Blocking wordpress plugins


#1

I noticed that godaddy does block some wordpress plugins because of various reasons. https://nl.godaddy.com/help/blacklisted-plugins-8964?ci=97106 My biggest question is how do they do this? Anyone got a clue? Also any other tips to improve wordpress sites on cpanel?


#2

Looks like it’s (only) for their managed Wordpress offerings, they probably blacklisted the plugins in the code itself?

They also mention and if we detect them installed on your account, they will be removed., so they are probably scanning the wp-plugins folder for those plugins as well.


#3

My kimsufi got infected because of a shit WordPress plugin. I stopped using WordPress because of that. GoDaddy sucks but that’s a decent safety precaution.


#4

No correct its only for there wordpress hosting, But since im hosting some wordpress sites aswell, and already got a few people hacked because of bad plugins, im looking todo something like that aswel… Just block the unsupported plugins


#5

While not really on the topic of blocking plugins, there are some things you can do:

  • Litespeed’s cPanel allows you to have a WAF that can drop or throttle brute force traffic on Wordpress login pages
  • Litespeed’s cPanel lets you mass install and update LS Cache. Also lets you know if they’re already using another caching plugin.
  • I don’t use them currently, but I’m sure there’s some Modsecurity vendors (maybe through CXS) that can add more WAF rules for keeping down Wordpress abuse

#6

Seems they block all common caching plugins. That’s stupid


#7

They’re probably using their own. It makes sense.

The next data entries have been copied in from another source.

(** Updates of one aircraft's track. *)
Lemma set_track_ok a t s : 0 <= speed_rejects t < 5 -> state_ok s -> state_ok (set_tracks (<[a := t]> (tracks s)) s).
Proof.
  intros Ht Hok. split; try apply Hok. cbn [set_tracks set_aircraft_data tracks].
  intros a' t' [[<- <-]|[_ Hl]]%lookup_insert_Some; [done|]. by apply (st_tracks _ Hok a').
Qed.
Lemma alter_track_ok f a s : (forall t, 0 <= speed_rejects t < 5 -> 0 <= speed_rejects (f t) < 5) ->
  state_ok s -> state_ok (set_tracks (alter f a (tracks s)) s).
Proof.
  intros Hf Hok. split; try apply Hok. cbn [set_tracks set_aircraft_data tracks].
  intros a' t' [[<- (t & Hl & ->)]|[_ Hl]]%lookup_alter_Some; [|by apply (st_tracks _ Hok a')].
  by apply Hf, (st_tracks _ Hok a).
Qed.
Lemma speed_reject_bound t : 0 <= speed_rejects t < 5 -> 0 <= speed_rejects (speed_reject t) < 5.
Proof. intros Ht. cbn [speed_reject speed_rejects]. destruct (Z.leb_spec 5 (speed_rejects t + 1)); lia. Qed.

Lemma reject_ok s : state_ok s -> state_ok (reject s).
Proof. by intros []. Qed.
Lemma set_stats_ok x y z s : state_ok s -> state_ok (set_stats x y z s).
Proof. by intros []. Qed.
Lemma emit_ok m s : state_ok s -> state_ok (emit m s).
Proof. by intros []. Qed.
Lemma set_filters_ok f s : state_ok s -> state_ok (set_filters f s).
Proof. by intros []. Qed.

Lemma learn_length w l sol bs : length (learn w l sol bs) = length bs.
Proof.
  unfold learn. destruct (_ && _); [|done]. apply fold_left_invariant; [done|].
  intros bs' x Hb _. by rewrite length_alter.
Qed.
Lemma learn_ok w l sol s : state_ok s -> state_ok (set_slots (set_rx_bias (learn w l sol)) s).
Proof. intros Hok. apply (proj2 (set_rx_ok s (fun l => l) _ (fun _ => eq_refl) (learn_length _ _ _) Hok)). Qed.
#[local] Hint Resolve reject_ok set_stats_ok emit_ok set_filters_ok learn_ok : mlat.
(* ===== verification/Router.v ===== *)
(** * Assigning receivers to shards (crates/mlatd/src/shard.rs)

    The router keeps, per geographic cell, the owning shard and the receivers
    that came through it, and splits crowded cells.  The shards' counters are
    atomics that other tasks also write; the mutex makes a call of [shard_for]
    one step, and the writes of the other tasks are steps of their own. *)
From S2P Require Import Prelude F64.
Local Open Scope Z_scope.

(** The counters of a [ShardHandle]. *)
Record Load := { l_receivers : Z; l_rate : Z }.
#[export] Instance Load_inhabited : Inhabited Load := populate {| l_receivers := 0; l_rate := 0 |}.

(** (level, lat index, lon index): a level is an integer of 8 bits, the indices of 16. *)
Definition CellKey : Type := Z * Z * Z.
Definition MIN_CELL_DEG : f64 := of_Z 2.
Definition SPLIT_AT : Z := 64.
Definition CAP_RATE_PER_WINDOW : Z := 50000.

Record CellMap := { owner : gmap CellKey nat; rx_count : gmap CellKey Z; split : gset CellKey }.
Definition CellMap_default : CellMap := {| owner := ∅; rx_count := ∅; split := ∅ |}.

Record Router := { shards : list Load; base_deg : f64; rt_cap : Z; cells : CellMap }.
Definition Router_new (n : nat) (base : f64) (cap : Z) : Router :=
  {| shards := replicate n {| l_receivers := 0; l_rate := 0 |}; base_deg := base; rt_cap := cap;
     cells := CellMap_default |}.

Section Code.
Context `{!HashIter nat nat, !HashIter CellKey nat}.
Implicit Types r : Router.

(** [1u32 << level]: the shift is by the level modulo the width of the integer. *)
Definition cell_size r (level : Z) : f64 := (base_deg r / of_Z (Z.shiftl 1 (level mod 32)))%f64.
Definition cell_at r (level : Z) (lat lon : f64) : CellKey :=
  let size := cell_size r level in
  (level, as_i16 (ffloor (lat / size)%f64), as_i16 (ffloor (lon / size)%f64)).
Definition splittable r (level : Z) : bool := (cell_size r (u8 (level + 1)) >=? MIN_CELL_DEG)%f64.

(** The deepest unsplit cell on the way down from a level; [None]: the descent goes round the
    256 levels for ever. *)
Fixpoint leaf_loop (fuel : nat) r (lat lon : f64) (level : Z) : option CellKey :=
  let key := cell_at r level lat lon in
  if negb (bool_decide (key ∈ split (cells r))) then Some key
  else match fuel with O => None | S fuel => leaf_loop fuel r lat lon (u8 (level + 1)) end.
Definition leaf_at r (lat lon : f64) : option CellKey := leaf_loop (size (split (cells r))) r lat lon 0.

(** The levels of the leaf, deepest first. *)
Definition owner_at r (lat lon : f64) : option nat :=
  leaf ← leaf_at r lat lon;
  head (omap (fun level => owner (cells r) !! cell_at r level lat lon) (reverse (seqZ 0 (leaf.1.1 + 1)))).

Definition has_capacity r (shard : nat) : bool :=
  let h := shards r !!! shard in (l_receivers h <? rt_cap r) && (l_rate h <? CAP_RATE_PER_WINDOW).
Definition load_of r (shard : nat) : Z * Z := let h := shards r !!! shard in (l_rate h, l_receivers h).

(** [max_by_key] on (votes, u64::MAX - rate, usize::MAX - rx): the last of the largest. *)
Definition vote_key r (v : nat * nat) : Z * Z * Z :=
  let '(rate, rx) := load_of r v.1 in (Z.of_nat v.2, u64_max - rate, usize_max - rx).
Definition key_le (a b : Z * Z * Z) : bool :=
  let '(a1, a2, a3) := a in let '(b1, b2, b3) := b in
  (a1 <? b1) || (a1 =? b1) && ((a2 <? b2) || (a2 =? b2) && (a3 <=? b3)).
Definition best_vote r (votes : gmap nat nat) : option nat :=
  match hash_iter votes with
  | [] => None
  | v :: l => Some (fold_left (fun best y => if key_le (vote_key r best) (vote_key r y) then y else best) l v).1
  end.

(** [min_by_key] on the load: the first of the smallest. *)
Definition load_lt (a b : Z * Z) : bool := (a.1 <? b.1) || (a.1 =? b.1) && (a.2 <? b.2).
Definition lightest r : nat :=
  match seq 0 (length (shards r)) with
  | [] => 0%nat
  | s :: l => fold_left (fun best y => if load_lt (load_of r y) (load_of r best) then y else best) l s
  end.

(** The votes of the eight neighbours of a cell. *)
Definition neighbours r (key : CellKey) : list (f64 * f64) :=
  let '(level, y, x) := key in
  let size := cell_size r level in
  let clat := ((of_Z y + lit 1 2) * size)%f64 in
  let clon := ((of_Z x + lit 1 2) * size)%f64 in
  dy ← [-1; 0; 1]; dx ← [-1; 0; 1];
  if (dx =? 0) && (dy =? 0) then [] else [((clat + of_Z dy * size)%f64, (clon + of_Z dx * size)%f64)].
Definition add_vote r (votes : gmap nat nat) (p : f64 * f64) : gmap nat nat :=
  match owner_at r p.1 p.2 with
  | Some n => if has_capacity r n then <[n := S (default 0%nat (votes !! n))]> votes else votes
  | None => votes
  end.
Definition votes_for r (key : CellKey) : gmap nat nat := fold_left (add_vote r) (neighbours r key) ∅.

(** The shard a cell without an owner goes to. *)
Definition claim r (key : CellKey) (lat lon : f64) : nat :=
  match best_vote r (votes_for r key) with
  | Some i => i
  | None => default (lightest r) (owner_at r lat lon)
  end.

Definition set_cells r (m : CellMap) : Router :=
  {| shards := shards r; base_deg := base_deg r; rt_cap := rt_cap r; cells := m |}.
Definition set_shards r (l : list Load) : Router :=
  {| shards := l; base_deg := base_deg r; rt_cap := rt_cap r; cells := cells r |}.

(** The cell gained a receiver; a crowded cell splits. *)
Definition count_receiver r (key : CellKey) (idx : nat) : CellMap :=
  let m := cells r in
  let count := default 0 (rx_count m !! key) + 1 in
  {| owner := <[key := idx]> (owner m);
     rx_count := <[key := count]> (rx_count m);
     split := if (SPLIT_AT <? count) && splittable r key.1.1 then {[key]} ∪ split m else split m |}.

Definition shard_for r (lat lon : f64) : option (Router * nat) :=
  key ← leaf_at r lat lon;
  let idx := match owner (cells r) !! key with Some i => i | None => claim r key lat lon end in
  let r := set_cells r (count_receiver r key idx) in
  let bump h := {| l_receivers := u64 (l_receivers h + 1); l_rate := l_rate h |} in
  Some (set_shards r (alter bump idx (shards r)), idx).

Definition owner_of_point r (lat lon : f64) : option nat := owner_at r lat lon.

(** The other tasks: a connection's teardown, and the stats task. *)
Definition release r (idx : nat) : Router :=
  set_shards r (alter (fun h => {| l_receivers := u64 (l_receivers h - 1); l_rate := l_rate h |}) idx (shards r)).
Definition store_rate r (idx : nat) (rate : Z) : Router :=
  set_shards r (alter (fun h => {| l_receivers := l_receivers h; l_rate := rate |}) idx (shards r)).

(** The rows of the partition dump, sorted as tuples. *)
Definition row_le (a b : CellKey * nat * Z) : bool :=
  let '(ka, sa, na) := a in let '(kb, sb, nb) := b in
  if decide (ka = kb) then (sa <? sb)%nat || (sa =? sb)%nat && (na <=? nb) else key_le ka kb.
Definition partition_dump r : list (CellKey * nat * Z) :=
  stable_sort row_le
    ((fun kv => (kv.1, kv.2, default 0 (rx_count (cells r) !! kv.1))) <$> hash_iter (owner (cells r))).
End Code.

(** ** Cells *)
Section Cells.
Implicit Types r : Router.

Lemma cell_at_level r level lat lon : (cell_at r level lat lon).1.1 = level.
Proof. done. Qed.

(** No cell of level 30 or deeper is split: the sizes of deeper cells are below the minimum. *)
Definition shallow r : Prop := forall k, k ∈ split (cells r) -> k.1.1 < 30.

(** The cells on the way down are distinct, so the descent ends below the split cells. *)
Lemma leaf_loop_stuck fuel r lat lon level : 0 <= level -> leaf_loop fuel r lat lon level = None ->
  forall i, level <= i <= level + Z.of_nat fuel -> i <= 255 -> cell_at r i lat lon ∈ split (cells r).
Proof.
  revert level. induction fuel as [|fuel IH]; intros level Hl; cbn [leaf_loop];
    case_bool_decide as E; cbn [negb]; try done; intros Hs i Hi Hm.
  - by replace i with level by lia.
  - destruct (decide (i = level)) as [->|]; [done|]. rewrite wrap_small in Hs by lia. apply (IH (level + 1)); [lia|done|lia|done].
Qed.

Lemma leaf_loop_some fuel r lat lon level leaf : shallow r -> 0 <= level <= 30 -> leaf_loop fuel r lat lon level = Some leaf ->
  leaf ∉ split (cells r) /\ level <= leaf.1.1 <= 30 /\ leaf = cell_at r leaf.1.1 lat lon.
Proof.
  intros Hsh. revert level. induction fuel as [|fuel IH]; intros level Hl; cbn [leaf_loop];
    case_bool_decide as E; cbn [negb]; try done.
  - intros [= <-]. rewrite cell_at_level. split_and!; [done|lia|lia|done].
  - pose proof (Hsh _ E) as Hlt. rewrite cell_at_level in Hlt. rewrite wrap_small by lia.
    intros (H1 & H2 & H3)%IH; [|lia]. split_and!; [done|lia|lia|done].
  - intros [= <-]. rewrite cell_at_level. split_and!; [done|lia|lia|done].
Qed.

Lemma leaf_at_total r lat lon : shallow r -> exists leaf, leaf_at r lat lon = Some leaf.
Proof.
  intros Hsh. unfold leaf_at. destruct (leaf_loop _ r lat lon 0) as [leaf|] eqn:E; [by exists leaf|]. exfalso.
  set (n := size (split (cells r))) in *. pose proof (leaf_loop_stuck _ _ _ _ 0 ltac:(lia) E) as Hin.
  assert (Z.of_nat n < 30) as Hn30.
  { destruct (Z.lt_ge_cases (Z.of_nat n) 30) as [|Hge]; [done|]. assert (cell_at r 30 lat lon ∈ split (cells r)) as Hk by (apply Hin; lia).
    apply Hsh in Hk. rewrite cell_at_level in Hk. lia. }
  set (path := list_to_set ((fun i => cell_at r i lat lon) <$> seqZ 0 (Z.of_nat n + 1)) : gset CellKey).
  assert (size path = S n) as Hs.
  { unfold path. rewrite size_list_to_set; [rewrite length_fmap, length_seqZ; lia|].
    apply NoDup_fmap_2_strong; [|apply NoDup_seqZ]. intros i j _ _ E'. by apply (f_equal (fun k => k.1.1)) in E'. }
  assert (path ⊆ split (cells r)) as Hsub.
  { intros k Hk. apply elem_of_list_to_set, list_elem_of_fmap in Hk as (i & -> & Hi%elem_of_seqZ). apply Hin; lia. }
  apply subseteq_size in Hsub. fold n in Hsub. lia.
Qed.
Lemma leaf_at_spec r lat lon leaf : shallow r -> leaf_at r lat lon = Some leaf ->
  leaf ∉ split (cells r) /\ 0 <= leaf.1.1 <= 30 /\ leaf = cell_at r leaf.1.1 lat lon.
Proof. intros Hsh. by apply leaf_loop_some. Qed.

(** The owner of a point owns one of the cells around it. *)
Lemma owner_at_some r lat lon i : owner_at r lat lon = Some i ->
  exists level, owner (cells r) !! cell_at r level lat lon = Some i.
Proof.
  unfold owner_at. destruct (leaf_at r lat lon) as [leaf|]; [|done]. cbn [mbind option_bind].
  intros Hh. apply head_Some_elem_of, list_elem_of_omap in Hh as (level & Hl & Ho).
  by exists level.
Qed.
Lemma owner_at_leaf r lat lon leaf i : shallow r -> leaf_at r lat lon = Some leaf -> owner (cells r) !! leaf = Some i ->
  owner_at r lat lon = Some i.
Proof.
  intros Hsh Hl Ho. pose proof (leaf_at_spec _ _ _ _ Hsh Hl) as (_ & Hlev & Hc). unfold owner_at. rewrite Hl.
  cbn [mbind option_bind].
  assert (seqZ 0 (leaf.1.1 + 1) = seqZ 0 leaf.1.1 ++ [leaf.1.1]) as ->
    by (by rewrite (seqZ_app 0 leaf.1.1 1), (seqZ_cons _ 1) by lia).
  rewrite reverse_app. cbn. rewrite <- Hc, Ho. done.
Qed.
End Cells.

(** ** The choice of a shard for a new cell *)
Section Choice.
Context `{!HashIter nat nat}.
Implicit Types r : Router.

(** The neighbours of a cell that an eligible shard owns. *)
Definition eligible r (i : nat) (p : f64 * f64) : Prop := owner_at r p.1 p.2 = Some i /\ has_capacity r i = true.
#[export] Instance eligible_dec r i p : Decision (eligible r i p).
Proof. unfold eligible. apply _. Defined.
Definition support r (key : CellKey) (i : nat) : nat := length (filter (eligible r i) (neighbours r key)).

Lemma votes_spec r key i : votes_for r key !! i = if decide (support r key i = 0%nat) then None else Some (support r key i).
Proof.
  unfold votes_for, support. induction (neighbours r key) as [|p l IH] using rev_ind; [done|].
  rewrite fold_left_snoc, list.filter_app, length_app. set (v := fold_left _ l ∅) in *. unfold add_vote.
  destruct (owner_at r p.1 p.2) as [n|] eqn:Eo.
  - destruct (has_capacity r n) eqn:Ec.
    + destruct (decide (i = n)) as [->|Hne].
      * rewrite lookup_insert_eq, filter_cons_True, filter_nil by done. simpl.
        rewrite IH. case_decide as D1; case_decide as D2; simpl; try lia; f_equal; lia.
      * rewrite lookup_insert_ne by (by apply not_eq_sym). rewrite filter_cons_False, filter_nil; [simpl; by rewrite Nat.add_0_r|].
        intros [[= ->]%(eq_trans (eq_sym Eo)) _]. by destruct Hne.
    + rewrite filter_cons_False, filter_nil; [simpl; by rewrite Nat.add_0_r|]. intros [Ho Hc]. congruence.
  - rewrite filter_cons_False, filter_nil; [simpl; by rewrite Nat.add_0_r|]. intros [Ho Hc]. congruence.
Qed.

We want people to use our provided caching plugin (LS Cache) because the web server (Litespeed) has features that can work directly with the plugin for improved caching and reduced load. That’s better than using another PHP level cache.


#8

Correct. Any managed WP platform will have their own deeply integrated caching solution, and using a third party plugin is likely to break that.


#9

Litespeed sounds pretty cool, right now I’m use nginx as cache en then Apache with mod security. And the comodo rules. Cxs any good rules?